Reading the news, Debbie felt a strange sense of abandonment. She'd mourned her mother's death years before, when she was six. She thought she'd buried all expectations when Abby confirmed Ida's death a decade before. But as Debbie went through these records, Ida felt like a living, breathing person. Reading the death note, Debbie felt her mother slip away once more. A vital connection had been cut. "I was angry and sad all at once," Debbie explains.
But she kept digging, and the trail of records led her to exactly what she sought: her siblings. Contained in the divorce files were the names of two of Ida's children, Bonnie and Sharon Pearlman. Originally, Ida had been given custody of the girls. But, citing "abuse" and "neglect," the government had taken the kids back from Ida in 1954. According to the documents, both were temporarily placed in Bellefaire foster care.
Afterward, Sharon was moved to a house on South Taylor Road — mere blocks from where Debbie grew up. The many times that she'd spent picturing her imaginary siblings, they could have been passing her on the street or sitting next to her on the bus. "The thought," Debbie says, "was incredibly spooky."

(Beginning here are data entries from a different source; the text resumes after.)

(** A super state with one substate is valid; a state that is its own parent is not. *)
Lemma wlan_sm_create_spec_witness :
  let row n par sub := StateInfo n par 255 sub "S" None None None : wlan_sm_state_info unit unit in
  let w := World SmNull [] tt in
  (exists r, wlan_sm_create true "sm" 0 [row 0 255 true; row 1 0 false] 2 None 0 w = Ret r w /\ is_Some r) /\
  (exists r, wlan_sm_create true "sm" 0 [row 0 0 true] 1 None 0 w = Ret r w /\ ~ is_Some r) /\
  parents_in [row 0 255 true; row 1 0 false].
Proof.
  intros row w.
  assert (parents_in [row 0 255 true; row 1 0 false]) as H1
    by (repeat (apply Forall_cons_2; [cbn; (by left) || (right; lia)|]); constructor).
  assert (parents_in [row 0 0 true]) as H2
    by (repeat (apply Forall_cons_2; [cbn; (by left) || (right; lia)|]); constructor).
  destruct (wlan_sm_create_spec [row 0 255 true; row 1 0 false] "sm" 0 None 0 w H1 ltac:(cbn; lia))
    as (r & Hr & _).
  destruct (wlan_sm_create_spec [row 0 0 true] "sm" 0 None 0 w H2 ltac:(cbn; lia))
    as (r' & Hr' & _).
  split; [|split; [|exact H1]].
  - exists r. split; [exact Hr|]. vm_compute in Hr. injection Hr as <-. by eexists.
  - exists r'. split; [exact Hr'|]. vm_compute in Hr'. injection Hr' as <-. by intros [? ?].
Defined.

(** * Transitions *)

Section Transition.
Context {X D : Type}.
Implicit Types tbl : list (wlan_sm_state_info X D).
Abbreviation MW := (M (world X)).

(** Following initial substates from [s] visits [q] and stops. *)
Inductive entry_path tbl : Z -> list Z -> Prop :=
  | entry_path_end : entry_path tbl WLAN_SM_ENGINE_STATE_NONE []
  | entry_path_step s info q :
      s <> WLAN_SM_ENGINE_STATE_NONE ->
      tbl !! Z.to_nat s = Some info ->
      entry_path tbl (initial_substate info) q ->
      entry_path tbl s (s :: q).

Fixpoint foreach {A} (f : A -> MW unit) (l : list A) : MW unit :=
  match l with
  | [] => mret ()
  | a :: l => f a;; foreach f l
  end.

Definition exit_state tbl (s : Z) : MW unit :=
  call_hook (tbl !! Z.to_nat s ≫= wlan_sm_exit).

Definition enter_state tbl (s : Z) : MW unit :=
  call_hook (tbl !! Z.to_nat s ≫= wlan_sm_entry);; update_sm (set_cur_state s).

Lemma bind_ext {A B} (m : MW A) (k k' : A -> MW B) w :
  (forall a w', k a w' = k' a w') -> (a ← m; k a) w = (a ← m; k' a) w.
Proof. intros H. unfold mbind, M_bind. by destruct (m w). Qed.

Lemma run_exits_path tbl s p fuel w :
  parent_path tbl s p -> (length p < fuel)%nat ->
  run_exits fuel tbl s w = foreach (exit_state tbl) p w.
Proof.
  intros Hp. revert fuel w. induction Hp as [|s info p Hs Hinfo _ _ IH]; intros fuel w Hf;
    (destruct fuel as [|fuel]; [cbn in Hf; lia|]); cbn [run_exits foreach]; [done|].
  rewrite (proj2 (Z.eqb_neq _ _) Hs). cbn [negb].
  assert (exit_state tbl s = call_hook (wlan_sm_exit info)) as ->
    by (unfold exit_state; by rewrite Hinfo).
  unfold info_at, mbind, M_bind. rewrite Hinfo. cbn [deref mret M_ret].
  destruct (call_hook (wlan_sm_exit info) w) as [[] w'| |]; [|done..].
  apply IH. cbn in Hf. lia.
Qed.

Lemma run_entries_path tbl s q fuel w :
  entry_path tbl s q -> (length q < fuel)%nat ->
  run_entries fuel tbl s w = foreach (enter_state tbl) q w.
Proof.
  intros Hq. revert fuel w. induction Hq as [|s info q Hs Hinfo Hq IH]; intros fuel w Hf;
    (destruct fuel as [|fuel]; [cbn in Hf; lia|]); cbn [run_entries foreach]; [done|].
  rewrite (proj2 (Z.eqb_neq _ _) Hs). cbn [negb].
  assert (enter_state tbl s =
    (call_hook (wlan_sm_entry info);; update_sm (set_cur_state s))) as ->
    by (unfold enter_state; by rewrite Hinfo).
  unfold info_at. rewrite Hinfo. cbn [deref].
  assert (forall w', ((if negb (initial_substate info =? WLAN_SM_ENGINE_STATE_NONE)
       then _ ← deref (tbl !! Z.to_nat (initial_substate info)); mret () else mret () : MW unit);;
      run_entries fuel tbl (initial_substate info)) w' = foreach (enter_state tbl) q w') as Hrest.
  { intros w'. rewrite <- (IH fuel w') by (cbn in Hf; lia).
    destruct (Z.eqb_spec (initial_substate info) WLAN_SM_ENGINE_STATE_NONE) as [|Hn]; [done|].
    inversion Hq as [|? info' ? _ Hinfo' _]; subst; [done|]. by rewrite Hinfo'. }
  unfold mbind, M_bind, option_bind in *. cbn [deref mret M_ret] in *.
  destruct (call_hook (wlan_sm_entry info) w) as [[] w'| |]; [|done..].
  destruct (update_sm (set_cur_state s) w') as [[] w''| |]; [|done..]. apply Hrest.
Qed.

(** The loops one round at a time. *)
Lemma wp_run_exits tbl fuel s info (Q : unit -> world X -> Prop) w :
  s <> WLAN_SM_ENGINE_STATE_NONE -> tbl !! Z.to_nat s = Some info ->
  wp (call_hook (wlan_sm_exit info)) (fun _ => wp (run_exits fuel tbl (parent_state info)) Q) w ->
  wp (run_exits (S fuel) tbl s) Q w.
Proof.
  intros Hs Hinfo H. cbn [run_exits]. rewrite (proj2 (Z.eqb_neq _ _) Hs). cbn [negb].
  apply wp_bind. eapply wp_deref; [exact Hinfo|]. by apply wp_bind.
Qed.

Lemma wp_run_exits_end tbl fuel (Q : unit -> world X -> Prop) w :
  Q () w -> wp (run_exits (S fuel) tbl WLAN_SM_ENGINE_STATE_NONE) Q w.
Proof. done. Qed.
(* ===== verification/Cfg.v ===== *)
(** The configuration component (cfg/): the item handlers and their value rules,
    the reference-counted value stores, and their life from the dispatcher's start
    to its end.

    The items themselves ([CFG_ALL]) are declared outside the repository, so their
    table is a parameter.  [QDF_BUG] reports and continues; each one is followed by
    a guard, which is what is modelled. *)
From S2P Require Import Prelude QdfTypes QdfParse.
Import QdfTypes.Parse.
Import QdfParse.IniParse.

(** * Data *)

(** [enum cfg_fallback_behavior]; items of other types carry -1. *)
Definition CFG_VALUE_OR_CLAMP : Z := 0.
Definition CFG_VALUE_OR_DEFAULT : Z := 1.

(** The type tag that selects [cfg_<mtype>_item_handler]. *)
Inductive cfg_mtype : Type :=
  | INT | UINT | BOOL | STRING | MAC | IPV4 | IPV6.

(** What a field of [struct cfg_values] holds, by the type of the item. *)
Inductive cfg_val : Type :=
  | VInt (v : Z)               (* int32_t *)
  | VUint (v : Z)              (* uint32_t *)
  | VBool (v : bool)
  | VString (v : cstr)
  | VMac (v : list Z)
  | VIpv4 (v : list Z)
  | VIpv6 (v : list Z).

Record cfg_meta : Type := CfgMeta {
  name : cstr;
  field_offset : Z;
  item_handler : option cfg_mtype;
  min : Z;                     (* int32_t *)
  max : Z;                     (* int32_t *)
  fallback : Z;
}.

Armed now with names and dates of birth, Debbie and Harvey headed back to the archives. Just this February, they hit pay dirt: Records showed that a Sharon Pearlman, originally of Cleveland, married Alan Knard in 1974. And there was a listing for a Sharon and Alan Knard in a small southeastern Ohio town on the border of West Virginia.
Harvey handed Debbie the phone, but Debbie was too nervous to take it. What if her sister didn't want to talk to her? What if she slammed down the phone? Called her a liar? "I didn't know if I could handle the rejection," she says.
So Harvey dialed the numbers. From Debbie's spot in the living room, she could hear muffled sounds. He'd reached Sharon's son. They now had her personal phone number.
Fingers trembling, Debbie wrote the digits down.
And then she picked up the phone and dialed her sister's number.
"Is this Sharon Knard?" she asked.
In a soft, measured voice, Sharon said yes. And Debbie, filled with a wholeness she'd never felt, began to cry.
Later, she'd learn that Ida too had most likely suffered from bipolar disorder, that her face mirrored that of her sister Bonnie, and that Ida had insisted, for some reason no one understood, that Sharon name her first child Debbie. But at that moment, all Debbie could think was "I'm home." And in the calmest voice she could manage, she told her sister: "I've waited my whole life to meet you."